How can k8s provide more efficient and stable editing capability? Analysis of implementation mechanism of k8s Watch

Time:2022-5-7

About us

For more cases and knowledge about cloud native, please pay attention to the [Tencent cloud native] official account with the same name~

Benefits:

① The background of the official account replies to the [manual] to obtain the “Tencent cloud native roadmap manual” & “Tencent cloud native best practices”~

② The official account backstage reply [series] can obtain the collection of 15 series of 100+ super practical cloud native original dry goods, including kubernetes cost reduction and efficiency increase, k8s performance optimization practices, best practices and other series.

③ The back office of the official account replies to the [white paper] to obtain the Tencent cloud container security white paper and the source of cost reduction – cloud native cost management white paper v1.0

④ The backstage Reply of the official account [introduction to speed of light] can obtain the 50000 word essence tutorial of Tencent cloud experts, Prometheus and grafana.

author

Wang Cheng, R & D Engineer of Tencent cloud and kubernetes member, is engaged in containerization of database products, resource management and control, and pays attention to kubernetes, go and cloud native fields.

catalogue

1. General

2. Start with http

2.1 Content-Length

2.2 Chunked Transfer Encoding

2.3 HTTP/2

3. Apiserver startup

4. Etcd resource encapsulation

5. Client watch implementation

6. Server watch implementation

7. Summary

summary

Entering the k8s world, you will find that almost all objects are abstracted as resources, including k8s core resources (POD, service, namespace, etc.), CRD and apiservice extended resource types. At the same time, k8s bottom layer abstracts these resources into restful storage. On the one hand, the server is stored in etcd in the form of directory (/ registry / xxx). On the other hand, it also provides restful API interface for the client to facilitate the operation of resources (get / post / put / patch / delete, etc.).
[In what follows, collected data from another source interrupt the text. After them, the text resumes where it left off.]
(** [FormData]: what the store's mutations receive. *)
Module FormData.
Record t : Type := mk {
  mixType : MixType;
  cement : number;
  aggregate : number;
  sand : number;
  water : number;
  plastizer : number;
  birta : option number;
  colorType : string;
  colorQuantity : number;
  products : option (list Product) }.
End FormData.

(** [MixData] and its nested [measurements] object. *)
Module Measurements.
Record t : Type := mk {
  cement : number;
  aggregate : number;
  sand : number;
  water : number;
  plastizer : number;
  birta : option number;
  colorType : string;
  colorQuantity : number;
  products : option (list Product) }.
End Measurements.

Module MixData.
Record t : Type := mk {
  id : string;
  timestamp : string;
  mixType : MixType;
  measurements : Measurements.t;
  createdBy : string;
  lastModified : string }.
End MixData.

(** ** Zod issues and the schema combinators the schema is built from *)

Inductive PathSeg : Type := Key (k : string) | Index (i : nat).

#[global] Instance PathSeg_eq_dec : EqDecision PathSeg.
Proof. solve_decision. Defined.

Definition Path : Type := list PathSeg.

Inductive IssueCode : Type := invalid_type | too_small | too_big | custom.

(** [message] is the message given in the schema, [None] when the library's
    default text is used. *)
Record ZodIssue : Type := mkIssue {
  code : IssueCode;
  path : Path;
  message : option string }.

(** What parsing a value with a schema gives: the issues it added, and
    whether the value was refused outright ([INVALID], a value of the wrong
    type somewhere inside).  A failed check or refinement only adds its
    issue; a refused value keeps the refinements of the enclosing schemas
    from running. *)
Record ParseReturn : Type := mkParse {
  issues : list ZodIssue;
  aborted : bool }.

Definition OK : ParseReturn := mkParse [] false.
Definition DIRTY (iss : list ZodIssue) : ParseReturn := mkParse iss false.
Definition INVALID (iss : list ZodIssue) : ParseReturn := mkParse iss true.

(** The members of an object or array are all parsed; one refused member
    refuses the whole. *)
Definition merge (a b : ParseReturn) : ParseReturn :=
  mkParse (issues a ++ issues b) (aborted a || aborted b).

(** [.min(lo, msg)] on a number: an issue when [x < lo]. *)
Definition number_min (lo : float) (msg : option string) (p : Path) (x : float)
  : list ZodIssue :=
  if (x <? lo)%float then [mkIssue too_small p msg] else [].

(** [.max(hi, msg)] on a number: an issue when [x > hi]. *)
Definition number_max (hi : float) (msg : option string) (p : Path) (x : float)
  : list ZodIssue :=
  if (hi <? x)%float then [mkIssue too_big p msg] else [].

(** [z.number().min(lo).max(hi)]: anything but a number that is not [NaN]
    is refused with an [invalid_type] issue; on a number the checks run in
    the order written and every failed one adds its issue. *)
Definition number_range (lo hi : float) (mlo mhi : option string) (p : Path)
  (n : number) : ParseReturn :=
  match n with
  | Num x =>
      if is_nan x then INVALID [mkIssue invalid_type p None]
      else DIRTY (number_min lo mlo p x ++ number_max hi mhi p x)
  | Null => INVALID [mkIssue invalid_type p None]
  end.

(** [z.string().min(n, msg)]. *)
Definition string_min (n : nat) (msg : option string) (p : Path) (s : string)
  : ParseReturn :=
  DIRTY (if decide (String.length s < n)%nat then [mkIssue too_small p msg] else []).

(** [.optional()]: [undefined] is accepted as it is. *)
Definition optional {A} (schema : Path → A → ParseReturn) (p : Path)
  (x : option A) : ParseReturn :=
  match x with
  | Some a => schema p a
  | None => OK
  end.

(** [z.array(elem).min(n, msg)]: the length check first, then every element
    under its index. *)
Definition array_min {A} (elem : Path → A → ParseReturn) (n : nat)
  (msg : option string) (p : Path) (l : list A) : ParseReturn :=
  merge (DIRTY (if decide (length l < n)%nat then [mkIssue too_small p msg] else []))
        (foldr merge OK (imap (λ i a, elem (p ++ [Index i]) a) l)).

(** [schema.refine(check, {message, path})]: the check does not run on a
    refused value; a failed check adds one custom issue at [path] and the
    next refinement still runs. *)
Definition refine {A} (schema : A → ParseReturn) (check : A → bool) (msg : string)
  (p : Path) (data : A) : ParseReturn :=
  let inner := schema data in
  if aborted inner then inner
  else if check data then inner
  else DIRTY (issues inner ++ [mkIssue custom p (Some msg)]).

(** [arr.includes(x)]. *)
Definition includes (arr : list string) (x : string) : bool :=
  bool_decide (x ∈ arr).

(** ** [src/lib/validation.ts] *)

Definition colorOptions : list string :=
  ["Red"; "Pure Red"; "White"; "Black"; "Yellow"].

Definition interlockTypes : list string :=
  ["Block Interlock"; "Buuor Interlock"; "Daimond Interlock";
   "Tiiba Talyaani Interlock"; "York Shir Interlock"; "Garden"].

Definition boardsTiirTypes : list string := ["Tiir"; "Boards"].

Definition productSchema (p : Path) (x : Product) : ParseReturn :=
  merge (string_min 1 (Some "Product type is required") (p ++ [Key "type"]) (type x))
        (number_range 0 9999 (Some "Quantity must be positive")
           (Some "Quantity too large") (p ++ [Key "quantity"]) (quantity x)).

(** The [z.object({...})] part: the fields in the order of the shape. The
    [mixType] enum and the unconstrained [colorType] string cannot fail on a
    typed candidate. *)
Definition measurement (k : string) (x : number) : ParseReturn :=
  number_range 0 9999.99 None None [Key k] x.

Definition objectSchema (data : Form.t) : ParseReturn :=
  merge (measurement "cement" (Form.cement data))
  (merge (measurement "aggregate" (Form.aggregate data))
  (merge (measurement "sand" (Form.sand data))
  (merge (measurement "water" (Form.water data))
  (merge (measurement "plastizer" (Form.plastizer data))
  (merge (optional (number_range 0 9999 None None) [Key "birta"] (Form.birta data))
  (merge (measurement "colorQuantity" (Form.colorQuantity data))
         (array_min productSchema 1 (Some "At least one product is required")
            [Key "products"] (Form.products data)))))))).

(** First refinement: birta is required for boards/tiir. *)
Definition check_birta (data : Form.t) : bool :=
  if bool_decide (Form.mixType data = boards_tiir)
     && (bool_decide (Form.birta data = None) || bool_decide (Form.birta data = Some Null))
  then false else true.

(** Second refinement: the colour is empty or one of [colorOptions]. *)
Definition check_colorType (data : Form.t) : bool :=
  bool_decide (Form.colorType data = "") || includes colorOptions (Form.colorType data).

(** Third refinement: product types against the mix type's vocabulary. *)
Definition check_productTypes (data : Form.t) : bool :=
  if bool_decide (0 < length (Form.products data))%nat then
    match Form.mixType data with
    | interlock =>
        forallb (λ product, includes interlockTypes (type product)) (Form.products data)
    | boards_tiir =>
        forallb (λ product, includes boardsTiirTypes (type product)) (Form.products data)
    end
  else true.

(** [types.length === new Set(types).size] for
    [types = products.map(p => p.type).filter(Boolean)]. *)
Definition types_unique (ps : list Product) : bool :=
  let types := filter (λ s, s ≠ "") (type <$> ps) in
  let uniqueTypes : gset string := list_to_set types in
  bool_decide (length types = size uniqueTypes).

(** Fourth and fifth refinements: no type twice, one refinement per mix
    type. *)
Definition check_duplicates (m : MixType) (data : Form.t) : bool :=
  if bool_decide (Form.mixType data = m) && bool_decide (0 < length (Form.products data))%nat
  then types_unique (Form.products data)
  else true.

Definition mixDataSchema : Form.t → ParseReturn :=
  refine
    (refine
       (refine
          (refine
             (refine objectSchema
                check_birta "Birta is required for boards/tiir mix type" [Key "birta"])
             check_colorType "Invalid color type" [Key "colorType"])
          check_productTypes "Invalid product type for selected mix type" [Key "products"])
       (check_duplicates interlock) "Cannot select the same interlock type twice"
       [Key "products"])
    (check_duplicates boards_tiir) "Cannot select the same product type twice"
    [Key "products"].

(** [validate]: the list of issues; the candidate is accepted when it is
    empty. *)
Definition validate (data : Form.t) : list ZodIssue := issues (mixDataSchema data).

Definition accepted (data : Form.t) : Prop := validate data = [].

(** A violation is reported on field path [p]. *)
Definition violation_on (p : Path) (iss : list ZodIssue) : Prop :=
  p ∈ path <$> iss.

#[global] Instance violation_on_dec p iss : Decision (violation_on p iss).
Proof. unfold violation_on. apply _. Defined.

#[global] Instance accepted_dec data : Decision (accepted data).
Proof.
  unfold accepted. destruct (validate data).
  - left; reflexivity.
  - right; discriminate.
Defined.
K8s watch API is a mechanism to continuously monitor the changes of resources. When there are any changes in resources, they can be transmitted to the client in real time, sequentially and reliably, so that users can flexibly apply and operate against the target resources.
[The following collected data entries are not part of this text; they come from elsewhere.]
(** C7: the sequence body with a double-quoted [hi there], the reference
    [0:1] and a single-quoted [x] tokenizes to those three tokens; and for
    every sequence string, when no token matches at a position the loop
    has reached, [read_sequence] raises a [SyntaxError] whose message is
    [Not a sequence token: ] followed by the exact remainder of the string
    at that position, written as Python's percent-r writes it: a quoted
    text that evaluates back to exactly that remainder.  The result is
    then the exception alone: no token list is returned. *)
Theorem read_sequence_tokens :
  read_sequence (String Py.dquote ("hi there" +++ String Py.dquote " 0:1 'x'"))
  = Ok [Terminal "hi there"; ArgRef 0 1; Terminal "x"]
  /\
  forall (seqstr rest : string) (tokens : list token),
    reaches seqstr rest tokens ->
    rest <> EmptyString ->
    SEQ_REGEXP_match rest = None ->
    (exists consumed, seqstr = consumed +++ rest) /\
    read_sequence seqstr
    = Raise (mkExn SyntaxError ("Not a sequence token: " +++ Py.repr rest)) /\
    Py.eval (Py.repr rest) = Ok rest.
Proof.
  split; [vm_compute; reflexivity|].
  intros seqstr rest tokens R Hne M. split; [|split].
  - eapply reaches_suffix; eauto.
  - rewrite (reaches_loop _ _ _ R (S (String.length rest))) by lia.
    destruct rest as [|c rest]; [contradiction|].
    cbn [read_sequence_loop]. now rewrite M.
  - apply eval_repr.
Qed.

Lemma read_sequence_tokens_witness :
  reaches "'a' foo" "foo" [Terminal "a"] /\
  ("foo"%string <> EmptyString /\ SEQ_REGEXP_match "foo" = None) /\
  read_sequence "'a' foo"
  = Raise (mkExn SyntaxError "Not a sequence token: 'foo'").
Proof.
  assert (R : reaches "'a' foo" "foo" [Terminal "a"]).
  { exact (reaches_next "'a' foo" "'a' foo" []
             {| group1 := Some "'a'"%string; group2 := None; group3 := None;
                after := "foo" |}
             (Terminal "a") (reaches_start _) eq_refl eq_refl). }
  assert (N : "foo"%string <> EmptyString) by discriminate.
  assert (M : SEQ_REGEXP_match "foo" = None) by reflexivity.
  split; [exact R|]. split; [split; [exact N|exact M]|].
  exact (proj1 (proj2 (proj2 read_sequence_tokens "'a' foo"%string
                         "foo"%string [Terminal "a"] R N M))).
Defined.

(** ** Pragma lines *)

Lemma split_go_word (t : string) (k : option nat) (f : string -> string) :
  Py.split_go k (Some f) t
  = f (Py.word t) :: Py.split_go (Py.dec k) None (Py.after_word t).
Proof.
  revert f. induction t as [|c t IH]; intros f; simpl; [reflexivity|].
  destruct (Py.isspace c) eqn:E; simpl.
  - now rewrite E.
  - apply IH.
Qed.

Lemma split_go_rest (s : string) :
  Py.split_go (Some O) None s
  = match Py.lstrip s with
    | EmptyString => []
    | r => [r]
    end.
Proof.
  induction s as [|c s IH]; simpl; [reflexivity|].
  destruct (Py.isspace c); [exact IH|reflexivity].
Qed.

Lemma lstrip_idem (s : string) : Py.lstrip (Py.lstrip s) = Py.lstrip s.
Proof.
  induction s as [|c s IH]; simpl; [reflexivity|].
  destruct (Py.isspace c) eqn:E; [exact IH|]. simpl. now rewrite E.
Qed.

(** Splitting once a text that does not start with white space gives its
    first word and the rest with leading white space dropped. *)
Lemma whitespace_split_once (tail : string) :
  Py.str_isspace (String.substring 0 1 tail) = false ->
  whitespace_split tail 1
  = [Py.word tail; Py.lstrip (Py.after_word tail)].
Proof.
  intros H. unfold whitespace_split, Py.split. simpl.
  destruct tail as [|c t]; [reflexivity|].
  assert (E : Py.isspace c = false).
  { simpl in H. destruct t; simpl in H;
      destruct (Py.isspace c); simpl in H; congruence. }
  cbn [Py.split_go]. rewrite E. rewrite split_go_word. cbn [Py.dec Nat.pred].
  rewrite split_go_rest. cbn [Py.word Py.after_word]. rewrite E.
  destruct (Py.lstrip (Py.after_word t)); reflexivity.
Qed.

(** ** Dictionaries *)

Section DictFacts.
Context {K V : Type} `{Key K}.
Implicit Types (d : Dict.t K V) (k : K) (v : V).

Lemma key_eqb_refl k : key_eqb k k = true.
Proof. now apply key_eqb_eq. Qed.

Lemma key_eqb_neq k k' : k <> k' -> key_eqb k k' = false.
Proof.
  intros N. destruct (key_eqb k k') eqn:E; [|reflexivity].
  apply key_eqb_eq in E. contradiction.
Qed.

Lemma get_app d d' k :
  Dict.get (d ++ d') k
  = match Dict.get d k with
    | Some v => Some v
    | None => Dict.get d' k
    end.
Proof.
  induction d as [|[k' v'] d IH]; simpl; [reflexivity|].
  destruct (key_eqb k k'); [reflexivity|exact IH].
Qed.

Lemma get_set_same d k v : Dict.get (Dict.set d k v) k = Some v.
Proof.
  induction d as [|[k' v'] d IH]; simpl.
  - now rewrite key_eqb_refl.
  - destruct (key_eqb k k') eqn:E; simpl; rewrite E; [reflexivity|exact IH].
Qed.

Lemma get_set_other d k k' v :
  k' <> k -> Dict.get (Dict.set d k v) k' = Dict.get d k'.
Proof.
  intros N. induction d as [|[k0 v0] d IH]; simpl.
  - now rewrite key_eqb_neq.
  - destruct (key_eqb k k0) eqn:E; simpl.
    + apply key_eqb_eq in E. subst k0. now rewrite (key_eqb_neq _ _ N).
    + destruct (key_eqb k' k0); [reflexivity|exact IH].
Qed.

(** After [d[k] = v] a key reads [v] if it is [k], and as before
    otherwise. *)
Lemma get_set d k k' v :
  Dict.get (Dict.set d k v) k'
  = if key_eqb k' k then Some v else Dict.get d k'.
Proof.
  destruct (key_eqb k' k) eqn:E.
  - apply key_eqb_eq in E. subst. apply get_set_same.
  - apply get_set_other. intros ->. now rewrite key_eqb_refl in E.
Qed.

Lemma get_setdefault d k k' v :
  Dict.get (Dict.setdefault d k v) k'
  = match Dict.get d k' with
    | Some x => Some x
    | None => if key_eqb k' k then Some v else None
    end.
Proof.
  unfold Dict.setdefault, Dict.mem.
  destruct (Dict.get d k) as [x|] eqn:G.
  - destruct (Dict.get d k') eqn:G'; [reflexivity|].
    destruct (key_eqb k' k) eqn:E; [|reflexivity].
    apply key_eqb_eq in E. congruence.
  - rewrite get_app. destruct (Dict.get d k'); [reflexivity|].
    simpl. now destruct (key_eqb k' k).
Qed.

Lemma mem_set d k k' v :
  Dict.mem k' (Dict.set d k v) = (key_eqb k' k || Dict.mem k' d)%bool.
Proof.
  unfold Dict.mem. rewrite get_set. now destruct (key_eqb k' k).
Qed.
How is the k8s watch mechanism implemented? What technologies does the bottom layer depend on?

This paper will analyze the implementation mechanism of k8s watch from the aspects of HTTP protocol, apiserver startup, etcd watch encapsulation, server watch implementation, client watch implementation and so on.

The process overview is as follows:

This article and subsequent related articles are based on k8s v1 twenty-three

Start with http

Content-Length

As shown in the figure below, the HTTP sending request or server response will carry content length in the HTTP header to indicate the total data length of this transmission. If the content length is inconsistent with the actual transmission length, an exception will occur (if it is greater than the actual value, it will timeout, if it is less than the actual value, it will be truncated and may cause confusion in subsequent data parsing).

curl baidu.com -v

> GET / HTTP/1.1
> User-Agent: curl/7.29.0
> Host: baidu.com
> Accept: */*

< HTTP/1.1 200 OK
< Date: Thu, 17 Mar 2022 04:15:25 GMT
< Server: Apache
< Last-Modified: Tue, 12 Jan 2010 13:48:00 GMT
< ETag: "51-47cf7e6ee8400"
< Accept-Ranges: bytes
< Content-Length: 81
< Cache-Control: max-age=86400
< Expires: Fri, 18 Mar 2022 04:15:25 GMT
< Connection: Keep-Alive
< Content-Type: text/html

What if the server does not know the total length of data to be transmitted in advance?

Chunked Transfer Encoding

HTTP has added chunked transfer encoding since 1.1, which decomposes the data into a series of data blocks and sends them in one or more blocks, so that the server can send data without knowing the total size of the sent content in advance. The length of the data block is expressed in hexadecimal, followed by \ R \ n, followed by the block data itself, followed by \ R \ n, and the termination block is a block with a length of 0.

> GET /test HTTP/1.1
> Host: baidu.com
> Accept-Encoding: gzip

< HTTP/1.1 200 OK
< Server: Apache
< Date: Sun, 03 May 2015 17:25:23 GMT
< Content-Type: text/html
< Transfer-Encoding: chunked
< Connection: keep-alive
< Content-Encoding: gzip

4\r\n        (bytes to send)
Wiki\r\n     (data)
6\r\n        (bytes to send)
pedia \r\n   (data)
E\r\n        (bytes to send)
in \r\n
\r\n
chunks.\r\n  (data)
0\r\n        (final byte - 0)
\r\n         (end message)

In order to realize the resource change of watch server in the way of streaming, http1 1. The server side will tell the client in the header to change the transfer encoding to chunked, and then conduct block transmission until the server side sends data of size 0.

HTTP/2

Http / 2 does not use chunked transfer encoding for streaming transmission, but introduces the transmission in the unit of frame. Its data has completely changed the original encoding and decoding mode, and the whole mode is similar to many RPC protocols. The frame is binary coded. The byte at the fixed position of the frame header describes the length of the body. The body can be read until flags encounter end_ STREAM。 This method naturally supports the server to send data on the stream without notifying the client of any changes.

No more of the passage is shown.